(* ===== verification/JsString.v ===== *)
(** * The string functions of the language that the sources use

    [split], [join], [indexOf], [substr], [replace], number printing and
    parsing, each as ECMAScript 5 defines it on the arguments the sources pass. *)

From S2P Require Import Prelude.

Local Open Scope Z_scope.

(** ** [split] and [join] *)

(** [s.split(c)] for a separator of one code unit. *)
Fixpoint split_char (c : Z) (s : jsstr) : list jsstr :=
  match s with
  | [] => [[]]
  | x :: s' =>
      if x =? c then [] :: split_char c s'
      else match split_char c s' with
           | p :: ps => (x :: p) :: ps
           | [] => [[x]]
           end
  end.

(** [s.split(c, limit)] *)
Definition split_limit (c : Z) (limit : nat) (s : jsstr) : list jsstr := take limit (split_char c s).

Fixpoint starts_with (p s : jsstr) : bool :=
  match p, s with
  | [], _ => true
  | x :: p', y :: s' => (x =? y) && starts_with p' s'
  | _ :: _, [] => false
  end.

(** [s.split(sep)] for a longer separator: the units of a match are skipped. *)
Fixpoint split_str_aux (sep : jsstr) (skip : nat) (s : jsstr) : list jsstr :=
  match s with
  | [] => [[]]
  | x :: s' =>
      match skip with
      | S k => split_str_aux sep k s'
      | O =>
          if starts_with sep s then [] :: split_str_aux sep (length sep - 1) s'
          else match split_str_aux sep 0 s' with
               | p :: ps => (x :: p) :: ps
               | [] => [[x]]
               end
      end
  end.
Definition split_str (sep s : jsstr) : list jsstr := split_str_aux sep 0 s.

Fixpoint join (sep : jsstr) (ps : list jsstr) : jsstr :=
  match ps with
  | [] => []
  | [p] => p
  | p :: ps' => p ++ sep ++ join sep ps'
  end.

(** ** Searching *)

(** [s.indexOf(sub)], [None] for -1. *)
Fixpoint indexOf (sub s : jsstr) : option nat :=
  if starts_with sub s then Some 0%nat
  else match s with
       | [] => None
       | _ :: s' => S <$> indexOf sub s'
       end.

(** [s.substr(-n)] with [n] computed: [substr(-0)] is the whole string. *)
Definition substr_last (n : nat) (s : jsstr) : jsstr :=
  match n with O => s | _ => drop (length s - n) s end.

(** ** Replacing *)

(** [s.replace(/c/g, r)] for a literal character and a replacement without [$]. *)
Definition replace_all (c : Z) (r s : jsstr) : jsstr := s ≫= fun x => if x =? c then r else [x].

(** The replacement text of [replace] with a string pattern (15.5.4.11): [$$],
    [$&], [$`] and [$'] are special, there are no captures. *)
Fixpoint expand_replacement (matched pre post r : jsstr) : jsstr :=
  match r with
  | [] => []
  | x :: r' =>
      if x =? 36 then
        match r' with
        | y :: r'' =>
            if y =? 36 then 36 :: expand_replacement matched pre post r''
            else if y =? 38 then matched ++ expand_replacement matched pre post r''
            else if y =? 96 then pre ++ expand_replacement matched pre post r''
            else if y =? 39 then post ++ expand_replacement matched pre post r''
            else x :: expand_replacement matched pre post r'
        | [] => [x]
        end
      else x :: expand_replacement matched pre post r'
  end.

(** [s.replace(pat, r)] with two strings: the first occurrence only. *)
Definition replace_first (pat r s : jsstr) : jsstr :=
  match indexOf pat s with
  | None => s
  | Some i =>
      let pre := take i s in
      let post := drop (i + length pat) s in
      pre ++ expand_replacement pat pre post r ++ post
  end.

(** ** Decimal numbers *)

Fixpoint dec_aux (fuel : nat) (n : Z) (acc : jsstr) : jsstr :=
  match fuel with
  | O => acc
  | S k =>
      let acc' := 48 + n mod 10 :: acc in
      if n <? 10 then acc' else dec_aux k (n / 10) acc'
  end.

(** Decimal digits of a non-negative integer; [log2 n + 1] divisions by ten are enough. *)
Definition dec_nonneg (n : Z) : jsstr := dec_aux (S (Z.to_nat (Z.log2 n))) n [].

(** [String(n)] of an integer (below [10^21] in absolute value). *)
Definition num_to_str (n : Z) : jsstr :=
  if n <? 0 then 45 :: dec_nonneg (- n) else dec_nonneg n.

Definition is_digit (c : Z) : bool := (48 <=? c) && (c <=? 57).

(** The value of a run of decimal digits. *)
Definition digits_value (s : jsstr) : Z := foldl (fun v c => v * 10 + (c - 48)) 0 s.

(** White space skipped by [parseInt] and matched by [\s]: the controls, the
    Unicode spaces, the byte order mark and the line separators. *)
Definition is_space (c : Z) : bool :=
  ((9 <=? c) && (c <=? 13)) || (c =? 32) || (c =? 160) || (c =? 5760) ||
  ((8192 <=? c) && (c <=? 8202)) || (c =? 8232) || (c =? 8233) || (c =? 8239) ||
  (c =? 8287) || (c =? 12288) || (c =? 65279).

Fixpoint span (p : Z -> bool) (s : jsstr) : jsstr * jsstr :=
  match s with
  | [] => ([], [])
  | x :: s' => if p x then let '(a, b) := span p s' in (x :: a, b) else ([], s)
  end.

Definition hex_value (c : Z) : option Z :=
  if is_digit c then Some (c - 48)
  else if (97 <=? c) && (c <=? 102) then Some (c - 87)
  else if (65 <=? c) && (c <=? 70) then Some (c - 55)
  else None.

Definition is_hex (c : Z) : bool := bool_decide (hex_value c <> None).

(** [parseInt(s)] (15.1.2.2), [None] for [NaN]: white space, a sign, [0x] for
    base 16, then the longest run of digits. *)
Definition parseInt (s : jsstr) : option Z :=
  let s := (span is_space s).2 in
  let '(neg, s) := match s with
                   | x :: s' => if x =? 45 then (true, s') else if x =? 43 then (false, s') else (false, s)
                   | [] => (false, s)
                   end in
  let hex := match s with
             | x :: y :: _ => (x =? 48) && ((y =? 120) || (y =? 88))
             | _ => false
             end in
  let v := if hex then
             match (span is_hex (drop 2 s)).1 with
             | [] => None
             | ds => Some (foldl (fun v c => v * 16 + default 0 (hex_value c)) 0 ds)
             end
           else
             match (span is_digit s).1 with
             | [] => None
             | ds => Some (digits_value ds)
             end in
  (if neg then Z.opp else id) <$> v.

(** ** Order of strings: by code units *)

Fixpoint str_leb (s t : jsstr) : bool :=
  match s, t with
  | [], _ => true
  | _ :: _, [] => false
  | x :: s', y :: t' => (x <? y) || ((x =? y) && str_leb s' t')
  end.
Definition str_le (s t : jsstr) : Prop := str_leb s t = true.

#[global] Instance str_le_dec s t : Decision (str_le s t).
Proof. unfold str_le. apply _. Defined.

(** [a.sort()] on an array of strings. *)
Definition sort_strings (a : list jsstr) : list jsstr := merge_sort str_le a.

(** ** Lemmas *)

Lemma split_char_nonempty c s : split_char c s <> [].
Proof. destruct s; cbn; [done|]. destruct (_ =? _); [done|]. by destruct (split_char c s). Qed.

Lemma split_char_id c s : c ∉ s -> split_char c s = [s].
Proof.
  induction s as [|x s IH]; intros H; [done|]. cbn.
  apply not_elem_of_cons in H as [Hx Hs]. rewrite IH by done.
  by rewrite (proj2 (Z.eqb_neq x c)).
Qed.

Lemma split_char_app c p s :
  c ∉ p -> split_char c (p ++ c :: s) = p :: split_char c s.
Proof.
  induction p as [|x p IH]; intros H; cbn.
  - by rewrite Z.eqb_refl.
  - apply not_elem_of_cons in H as [Hx Hp]. rewrite IH by done.
    by rewrite (proj2 (Z.eqb_neq x c)).
Qed.

(** Joining with a separator that no piece holds, then splitting. *)
Lemma split_char_join c ps :
  ps <> [] -> Forall (fun p => c ∉ p) ps -> split_char c (join [c] ps) = ps.
Proof.
  intros Hne H. induction H as [|p ps Hp Hps IH]; [done|].
  destruct ps as [|q ps]; [by apply split_char_id|].
  change (join [c] (p :: q :: ps)) with (p ++ c :: join [c] (q :: ps)).
  rewrite split_char_app by done. f_equal. by apply IH.
Qed.

Lemma join_split_char c s : join [c] (split_char c s) = s.
Proof.
  induction s as [|x s IH]; [done|]. cbn. pose proof (split_char_nonempty c s).
  destruct (split_char c s) as [|p ps] eqn:E; [done|].
  destruct (Z.eqb_spec x c) as [->|].
  - change (join [c] ([] :: p :: ps)) with (c :: join [c] (p :: ps)). by rewrite IH.
  - destruct ps as [|q ps]; cbn in *; by rewrite IH.
Qed.

(** The pieces of a split do not hold the separator. *)
(** Joining with a longer separator and splitting, when no piece holds its first unit. *)
Lemma split_str_app x sep p s :
  x ∉ p -> split_str (x :: sep) (p ++ (x :: sep) ++ s) = p :: split_str (x :: sep) s.
Proof.
  unfold split_str. intros Hp. induction p as [|y p IH].
  - cbn [app split_str_aux]. replace (starts_with (x :: sep) (x :: sep ++ s)) with true.
    2:{ symmetry. cbn. rewrite Z.eqb_refl. cbn. clear. induction sep as [|y sep IH]; [done|]. cbn. by rewrite Z.eqb_refl. }
    f_equal. cbn [length Nat.sub]. rewrite Nat.sub_0_r. generalize (x :: sep). intros q. clear.
    induction sep as [|y sep IH]; [done|]. apply IH.
  - cbn [app split_str_aux]. apply not_elem_of_cons in Hp as [Hy Hp].
    replace (starts_with _ _) with false by (cbn; by rewrite (proj2 (Z.eqb_neq x y))).
    change (p ++ x :: sep ++ s) with (p ++ (x :: sep) ++ s). by rewrite IH.
Qed.

Lemma split_str_id x sep p : x ∉ p -> split_str (x :: sep) p = [p].
Proof.
  unfold split_str. induction p as [|y p IH]; [done|]. intros [Hy Hp]%not_elem_of_cons.
  cbn [split_str_aux]. replace (starts_with _ _) with false by (cbn; by rewrite (proj2 (Z.eqb_neq x y))).
  by rewrite IH.
Qed.

Lemma split_str_join x sep ps :
  ps <> [] -> Forall (fun p => x ∉ p) ps -> split_str (x :: sep) (join (x :: sep) ps) = ps.
Proof.
  intros Hne H. induction H as [|p ps Hp H IH]; [done|]. destruct ps as [|q ps]; [by apply split_str_id|].
  change (join (x :: sep) (p :: q :: ps)) with (p ++ (x :: sep) ++ join (x :: sep) (q :: ps)).
  by rewrite split_str_app, IH.
Qed.

Lemma split_char_pieces c s : Forall (fun p => c ∉ p) (split_char c s).
Proof.
  induction s as [|x s IH]; cbn; [repeat constructor; apply not_elem_of_nil|].
  pose proof (split_char_nonempty c s). destruct (Z.eqb_spec x c) as [->|Hx].
  - constructor; [apply not_elem_of_nil|done].
  - destruct (split_char c s) as [|p ps]; [done|]. apply Forall_cons in IH as [Hp Hps].
    constructor; [|done]. apply not_elem_of_cons; split; [congruence|done].
Qed.

Lemma split_char_sub c s p x : p ∈ split_char c s -> x ∈ p -> x ∈ s.
Proof.
  revert p; induction s as [|y s IH]; intros p; cbn.
  { intros ->%list_elem_of_singleton. done. }
  destruct (y =? c).
  - intros [->|Hp]%elem_of_cons Hx; [by apply not_elem_of_nil in Hx|]. right. by eapply IH.
  - destruct (split_char c s) as [|q qs]; [intros ->%list_elem_of_singleton Hx; apply list_elem_of_singleton in Hx as ->; left|].
    intros [->|Hp]%elem_of_cons Hx.
    + apply elem_of_cons in Hx as [->|Hx]; [left|right]. eapply IH; [left|done].
    + right. eapply IH; [right; done|done].
Qed.

(** A single character is not found when it is not there. *)
Lemma indexOf_unit c s : indexOf [c] s = None -> c ∉ s.
Proof.
  induction s as [|x s IH]; cbn; [intros _; apply not_elem_of_nil|]. rewrite andb_true_r, not_elem_of_cons.
  destruct (Z.eqb_spec c x) as [->|Hne]; [done|]. intros H. split; [done|]. apply IH. by destruct (indexOf [c] s).
Qed.

Lemma dec_aux_spec fuel n acc :
  0 <= n < 2 ^ Z.of_nat fuel -> fuel <> 0%nat ->
  exists ds, dec_aux fuel n acc = ds ++ acc /\ ds <> [] /\ Forall (fun c => is_digit c = true) ds /\
    digits_value ds = n /\ (n = 0 \/ head ds <> Some 48).
Proof.
  revert n acc; induction fuel as [|k IH]; intros n acc Hn Hk; [done|]. cbn [dec_aux].
  pose proof (Z.mod_pos_bound n 10). pose proof (Z.div_mod n 10).
  assert (is_digit (48 + n mod 10) = true) as Hd
    by (unfold is_digit; rewrite (proj2 (Z.leb_le _ _)), (proj2 (Z.leb_le _ _)) by lia; done).
  destruct (Z.ltb_spec n 10).
  - exists [48 + n mod 10]. split_and!; try done.
    + by repeat constructor.
    + unfold digits_value. cbn. lia.
    + destruct (Z.eq_dec n 0); [by left|right]. rewrite Z.mod_small by lia. cbn. intros [=]. lia.
  - assert (k <> 0%nat) by (intros ->; cbn in Hn; lia).
    destruct (IH (n / 10) (48 + n mod 10 :: acc)) as (ds & -> & Hne & Hds & Hv & Hh); [|done|].
    { rewrite Nat2Z.inj_succ, Z.pow_succ_r in Hn by lia.
      split; [apply Z.div_pos; lia|]. apply Z.div_lt_upper_bound; lia. }
    exists (ds ++ [48 + n mod 10]). split_and!.
    + by rewrite <- app_assoc.
    + by destruct ds.
    + apply Forall_app; split; [done|by repeat constructor].
    + unfold digits_value in *. rewrite foldl_app, Hv. cbn. lia.
    + right. destruct ds; [done|]. cbn in *. destruct Hh as [Hh|Hh]; [lia|done].
Qed.

Lemma dec_nonneg_spec n :
  0 <= n ->
  dec_nonneg n <> [] /\ Forall (fun c => is_digit c = true) (dec_nonneg n) /\
  digits_value (dec_nonneg n) = n /\ (n = 0 \/ head (dec_nonneg n) <> Some 48).
Proof.
  intros Hn. unfold dec_nonneg.
  destruct (dec_aux_spec (S (Z.to_nat (Z.log2 n))) n []) as (ds & -> & ?); [|done|by rewrite app_nil_r].
  split; [done|]. rewrite Nat2Z.inj_succ, Z2Nat.id by apply Z.log2_nonneg.
  destruct (Z.eq_dec n 0) as [->|]; [cbn; lia|]. apply Z.log2_spec. lia.
Qed.

Lemma num_to_str_inj n m : 0 <= n -> 0 <= m -> num_to_str n = num_to_str m -> n = m.
Proof.
  intros Hn Hm H. unfold num_to_str in H.
  rewrite (proj2 (Z.ltb_ge n 0)), (proj2 (Z.ltb_ge m 0)) in H by lia.
  destruct (dec_nonneg_spec n Hn) as (_ & _ & <- & _).
  destruct (dec_nonneg_spec m Hm) as (_ & _ & <- & _). by rewrite H.
Qed.

Lemma span_all p s : Forall (fun c => p c = true) s -> span p s = (s, []).
Proof. induction 1 as [|x s Hx _ IH]; [done|]. cbn. by rewrite Hx, IH. Qed.

Lemma digit_bounds c : is_digit c = true <-> 48 <= c <= 57.
Proof. unfold is_digit. rewrite andb_true_iff, !Z.leb_le. done. Qed.

Lemma num_to_str_digits n : 0 <= n -> num_to_str n <> [] /\ Forall (fun c => is_digit c = true) (num_to_str n).
Proof.
  intros Hn. unfold num_to_str. rewrite (proj2 (Z.ltb_ge n 0)) by lia.
  by destruct (dec_nonneg_spec n Hn) as (? & ? & _).
Qed.

(** A run of digits parses. *)
Lemma parseInt_digits s :
  s <> [] -> Forall (fun c => is_digit c = true) s -> parseInt s = Some (digits_value s).
Proof.
  intros Hne Hd. destruct s as [|x s]; [done|].
  assert (Hx : 48 <= x <= 57) by (apply digit_bounds; by apply Forall_inv in Hd).
  unfold parseInt. assert ((span is_space (x :: s)).2 = x :: s) as ->.
  { cbn. assert (is_space x = false) as ->; [|done]. apply not_true_iff_false. unfold is_space.
    rewrite !orb_true_iff, !andb_true_iff, !Z.leb_le, !Z.eqb_eq. lia. }
  rewrite (proj2 (Z.eqb_neq x 45)), (proj2 (Z.eqb_neq x 43)) by lia.
  assert (match x :: s with
          | x :: y :: _ => (x =? 48) && ((y =? 120) || (y =? 88))
          | _ => false
          end = false) as ->.
  { destruct s as [|y s]; [done|]. apply Forall_cons in Hd as [_ [Hy%digit_bounds _]%Forall_cons].
    rewrite (proj2 (Z.eqb_neq y 120)), (proj2 (Z.eqb_neq y 88)) by lia. apply andb_false_r. }
  by rewrite (span_all is_digit) by done.
Qed.

Lemma digits_not_in c s : Forall (fun c => is_digit c = true) s -> ~ (48 <= c <= 57) -> c ∉ s.
Proof. intros Hs Hc Hin. rewrite Forall_forall in Hs. by apply Hc, digit_bounds, Hs. Qed.

(** Printing a non-negative integer and parsing it back. *)
Lemma parseInt_num_to_str n : 0 <= n -> parseInt (num_to_str n) = Some n.
Proof.
  intros Hn. destruct (num_to_str_digits n Hn) as [Hne Hd]. rewrite parseInt_digits by done.
  unfold num_to_str. rewrite (proj2 (Z.ltb_ge n 0)) by lia. by destruct (dec_nonneg_spec n Hn) as (_ & _ & -> & _).
Qed.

+ + + +

▸ EXERCISE GOAL
Above are the records. Copy every line in them holding "that".

▸ RESULT
(** * The string functions of the language that the sources use
(** Joining with a separator that no piece holds, then splitting. *)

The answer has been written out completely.